3. Scaling Through Technology, Not Personnel
Perhaps the most significant implication for the labor market is the shift in how firms scale. Traditionally, growth in the trades meant hiring more customer service representatives to handle the increased call volume. Probook demonstrates that with the right AI architecture, firms can scale their revenue and job volume without a linear increase in administrative headcount.
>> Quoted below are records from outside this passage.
Lemma step_modes_exclusive (w : World svc) (e : Event) :
  modes_exclusive (react w) ->
  mode_safe (react w) e ->
  modes_exclusive (react (step svc w e)).
Proof.
  intros Hex Hsafe. unfold step.
  destruct (enabled (react w) e) eqn:Hen; [|done].
  unfold dispatch. rewrite afterRender_react.
  assert (Hsame : forall m : H svc unit,
            keeps (λ w, flags (react w)) m ->
            modes_exclusive (react (fst (m w)))).
  { intros m Hm. eapply modes_exclusive_same; [apply Hm|done]. }
  unfold modes_exclusive in Hex.
  destruct e; cbn [handler]; cbn [enabled] in Hen.
  - (* Drop *)
    apply Hsame. unfold onDrop.
    repeat first [apply keeps_flags_makeMove | keeps_step].
  - apply Hsame, keeps_flags_handleUndoMove.
  - by eapply (modes_exclusive_of _ false false false);
      [reflexivity|simpl; lia].
  - by apply Hsame; unfold handleFlipBoard; repeat keeps_step.
  - (* the engine button *)
    apply negb_true_iff, orb_false_iff in Hen as [Hchat Hpgn].
    destruct (playingAgainstEngine (react w)) eqn:Hpae.
    + by eapply (modes_exclusive_of _ false false false);
        [reflexivity|simpl; lia].
    + eapply (modes_exclusive_of _ false false false true);
        [unfold flags; simpl; by rewrite Hpae, Hpgn|simpl; lia].
  - (* a colour *)
    destruct Hsafe as [Hchat Hpgn].
    eapply (modes_exclusive_of _ true false false false); [|simpl; lia].
    unfold handleColorSelect. unfold mbind at 1 2 3 4 5 6 7 8 9, H_bind.
    cbn [setState modify fst snd]. case_bool_decide.
    + rewrite (flags_makeEngineMove _ _). unfold flags. simpl.
      by rewrite Hchat, Hpgn.
    + unfold flags. simpl. by rewrite Hchat, Hpgn.
  - by eapply (modes_exclusive_of _ (playingAgainstEngine (react w))
                 (chatMode (react w)) (isPgnMode (react w)) false);
      [reflexivity|].
  - (* chat mode *)
    apply negb_true_iff, orb_false_iff in Hen as [Hpae Hpgn].
    eapply (modes_exclusive_of _ false (negb (chatMode (react w))) false
              (showColorModal (react w)));
      [unfold flags; simpl; by rewrite Hpgn
      |destruct (chatMode (react w)); simpl; lia].
  - (* an import *)
    destruct file as [pgnText|]; [|done]. destruct Hsafe as [Hpae Hchat].
    eapply (modes_exclusive_of _ false false
              (isPgnMode (react (fst (handleImportPGN svc (Some pgnText) w))))
              (showColorModal
                 (react (fst (handleImportPGN svc (Some pgnText) w)))));
      [|destruct (isPgnMode (react (fst (handleImportPGN svc (Some pgnText) w))));
        simpl; lia].
    unfold flags.
    by rewrite (handleImportPGN_keeps_playingAgainstEngine svc _ w),
      (handleImportPGN_keeps_chatMode svc _ w), Hpae, Hchat.
  - by eapply (modes_exclusive_of _ false false false);
      [reflexivity|simpl; lia].
  - apply Hsame, keeps_flags_navigateMove.
  - apply Hsame, keeps_flags_navigateMove.
  - apply Hsame, keeps_flags_navigateMove.
  - apply Hsame, keeps_flags_navigateMove.
Qed.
Strategic Roadmap: What’s Next?
With $40 million in new capital, Probook is entering a phase of aggressive expansion. The company has announced that the funds will be directed toward three primary pillars:
- Go-To-Market Scaling: Expanding the sales and marketing teams to meet the surging demand from independent shops and larger platforms alike.
- Engineering Depth: Deepening the platform’s AI capabilities, specifically focusing on further automating the complex scheduling and dispatch logic that currently consumes so much of an operator’s time.
- Customer Success: A cornerstone of Probook’s strategy is that they "stay on the hook" for the outcomes they sell. Expanding the customer success team is critical to ensuring that the technology continues to deliver measurable EBITDA improvements as the user base grows.
As the industry continues to modernize, Probook’s trajectory suggests that the future of the American home service business will be built not by generalist tech giants, but by those who understand the specific, high-stakes complexities of dispatching a technician to a customer’s door. By turning the "nerve center" of the business into a data-driven asset, Probook is effectively rewriting the playbook for the modern tradesperson.